De acordo com o Estado-Maior das Forças Armadas da Ucrânia, foram registadas “12 explosões secundárias e uma detonação” relacionadas com o ataque. A emissora ucraniana RBC-Ucrânia, anteriormente propriedade da Rússia afirmanum relatório citado pela Bloomberg na terça-feira, que um informador do governo ucraniano lhes disse que tinham sido utilizados ATACAMS.
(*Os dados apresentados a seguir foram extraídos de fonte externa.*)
(** * p4est parallel file I/O: deflate / inflate and the data-file container

    A shallow embedding of [src/p4est_io.c] (with the constants of
    [src/p8est_io.h]) and the properties of its specification.

    Layout of the development:
    - Part I   machine integers, C strings and the printf fragments used
    - Part II  the forest: [p4est_deflate_quadrants] and [p4est_inflate]
    - Part III the file container: contexts, section writers and readers,
               [p4est_file_info], error codes
    - Part IV  lemmas and the theorems, one block per property
    - Part V   further properties of the code. *)

From Stdlib Require Import Ascii String.
From Stdlib Require Import ZArith List Lia Bool Arith.
Import ListNotations.
Open Scope list_scope.
Open Scope Z_scope.

(* ================================================================= *)
(** * Part I: machine integers, bytes, printf fragments *)
(* ================================================================= *)

(** Bytes are characters; a buffer or a file is a list of them. *)
Definition bytes := list ascii.

Definition LF : ascii := "010"%char.
Definition SP : ascii := " "%char.
Definition NUL : ascii := "000"%char.

(** Conversions to the fixed-width C integer types (two's complement). *)
Definition cast_unsigned (w v : Z) : Z := v mod 2 ^ w.
Definition cast_signed (w v : Z) : Z := (v + 2 ^ (w - 1)) mod 2 ^ w - 2 ^ (w - 1).

Definition to_size_t : Z -> Z := cast_unsigned 64.
Definition to_int8 : Z -> Z := cast_signed 8.
Definition to_int32 : Z -> Z := cast_signed 32.   (* p4est_qcoord_t, p4est_locidx_t, p4est_topidx_t, int *)
Definition to_int64 : Z -> Z := cast_signed 64.   (* p4est_gloidx_t, sc_MPI_Offset, long *)

(** ** printf conversions *)

(** [%-Ns] and [%-*s]: the string, then spaces up to the field width. *)
Definition fmt_left (width : Z) (s : bytes) : bytes :=
  s ++ repeat SP (Z.to_nat width - length s).

(** [%.Ns]: at most [n] characters of the string. *)
Definition fmt_prec_s (n : nat) (s : bytes) : bytes := firstn n s.

Definition digit (d : Z) : ascii := ascii_of_nat (48 + Z.to_nat d).

Fixpoint digits_fuel (fuel : nat) (n : Z) : bytes :=
  match fuel with
  | O => []
  | S f => if n <? 10 then [digit n]
           else digits_fuel f (n / 10) ++ [digit (n mod 10)]
  end.

(** Decimal digits of a non-negative number, most significant first. *)
Definition decimal (n : Z) : bytes := digits_fuel (S (Z.to_nat (Z.log2 n))) n.

(** [%.Pllu]: at least [prec] digits, zero-filled on the left. *)
Definition fmt_llu (prec : nat) (n : Z) : bytes :=
  let d := decimal n in repeat "0"%char (prec - length d) ++ d.

(** [%.Plld]: as above with a sign for negative values. *)
Definition fmt_lld (prec : nat) (n : Z) : bytes :=
  if n <? 0 then "-"%char :: fmt_llu prec (- n) else fmt_llu prec n.

(** [snprintf (buf, size, ...)]: the formatted text cut to [size - 1]
    characters (the terminating NUL is not part of the result). *)
Definition snprintf (size : Z) (formatted : bytes) : bytes :=
  firstn (Z.to_nat (size - 1)) formatted.

(** ** Constants of the file format ([p8est_io.h]) *)

Definition P4EST_NUM_METADATA_BYTES : Z := 64.
Definition P4EST_NUM_ARRAY_METADATA_BYTES : Z := 14.
Definition P4EST_BYTE_DIV : Z := 16.
Definition P4EST_MAX_NUM_PAD_BYTES : Z := P4EST_BYTE_DIV + 1.
Definition P4EST_NUM_USER_STRING_BYTES : Z := 48.
Definition P4EST_NUM_FIELD_HEADER_BYTES : Z :=
  2 + P4EST_NUM_ARRAY_METADATA_BYTES + P4EST_NUM_USER_STRING_BYTES.
Definition P4EST_FILE_COUNT_ERROR : Z := -1.

(** ** [get_padding_string]

    [pad = false] is the call with a NULL buffer, which only computes the
    number of padding bytes. *)
Definition get_padding_string (num_bytes divisor : Z) (pad : bool)
  : option bytes * Z :=
  let num_pad_bytes := (divisor - num_bytes mod divisor) mod divisor in
  let num_pad_bytes :=
    if (num_pad_bytes =? 0) || (num_pad_bytes =? 1)
    then num_pad_bytes + divisor else num_pad_bytes in
  (if pad
   then Some (snprintf (num_pad_bytes + 1)
                ([LF] ++ fmt_left (to_int32 num_pad_bytes - 2) [] ++ [LF]))
   else None,
   num_pad_bytes).

(** The padding length of a block of [n] bytes in the file format. *)
Definition pad_len (n : Z) : Z := snd (get_padding_string n P4EST_BYTE_DIV false).

(* ================================================================= *)
(** * Part II: the forest, deflate and inflate *)
(* ================================================================= *)

(** ** Arrays and loops *)

(** Element [i] of a C array, [None] outside of it. *)
Definition nthZ {A} (l : list A) (i : Z) : option A :=
  if i <? 0 then None else nth_error l (Z.to_nat i).

(** [n] consecutive elements read from position [i]; reading past the end
    of the array is undefined and gives [None]. *)
Definition read_block {A} (arr : list A) (i n : nat) : option (list A) :=
  if (i + n <=? length arr)%nat then Some (firstn n (skipn i arr)) else None.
O Ministério da Defesa russo afirma ter “dados confirmados” que indicam que o ataque foi efectuado com mísseis ATACMS, dos quais seis. Um porta-voz do Kremlin disse que cinco desses mísseis foram abatidos e um foi “danificado” pela defesa aérea russa, mas mesmo assim os fragmentos dos mísseis choveram sobre o alvo, provocando incêndios. Segundo as declarações, os incêndios foram “rapidamente extintos” e não houve feridos ou danos.
Moscovo afirmou ainda que houve um ataque simultâneo no mesmo Oblast de Bryansk por um voo de 12 drones de ataque ucranianos, que também foram abatidos.
A Ucrânia dispõe de mísseis ATACMS desde 2023, mas a sua utilização foi restringida pelo doador dos Estados Unidos, que estipulou – para evitar uma escalada do conflito – que os mísseis de longo alcance só poderiam ser utilizados para atingir alvos russos dentro das fronteiras oficiais da Ucrânia. A Ucrânia tem tido alguns sucessos impressionantes com mísseis balísticos modernos do tipo ATACMS contra alvos russos nas zonas ocupadas, incluindo um espetacular ataque direto ao quartel-general da frota russa do Mar Negro na Crimeia e ataques a navios de guerra russos nessa zona.
O ataque de terça-feira de manhã ocorreu poucas horas antes de o Presidente russo, Vladimir Putin, ter oficializado a nova doutrina nuclear do seu país, que inclui no seu âmbito – ao que parece – precisamente este tipo de ataques. Segundo a notícia:
Segundo um comunicado de Moscovo: “A doutrina alterada alarga o leque de países e alianças militares sujeitos a dissuasão nuclear, bem como a lista de ameaças militares que essa dissuasão se destina a combater”.
Crucialmente para os planeadores militares ocidentais, a Rússia considera agora “qualquer ataque” de um país não nuclear que seja apoiado por uma potência nuclear – como se poderia argumentar ser o caso do apoio dos Estados Unidos, da França e do Reino Unido à Ucrânia – como um “ataque conjunto” e passível de uma resposta nuclear. Estes ataques incluem ataques com armas convencionais que ameaçam a “soberania” russa e o “lançamento em grande escala de aviões, mísseis e drones inimigos contra o território russo”.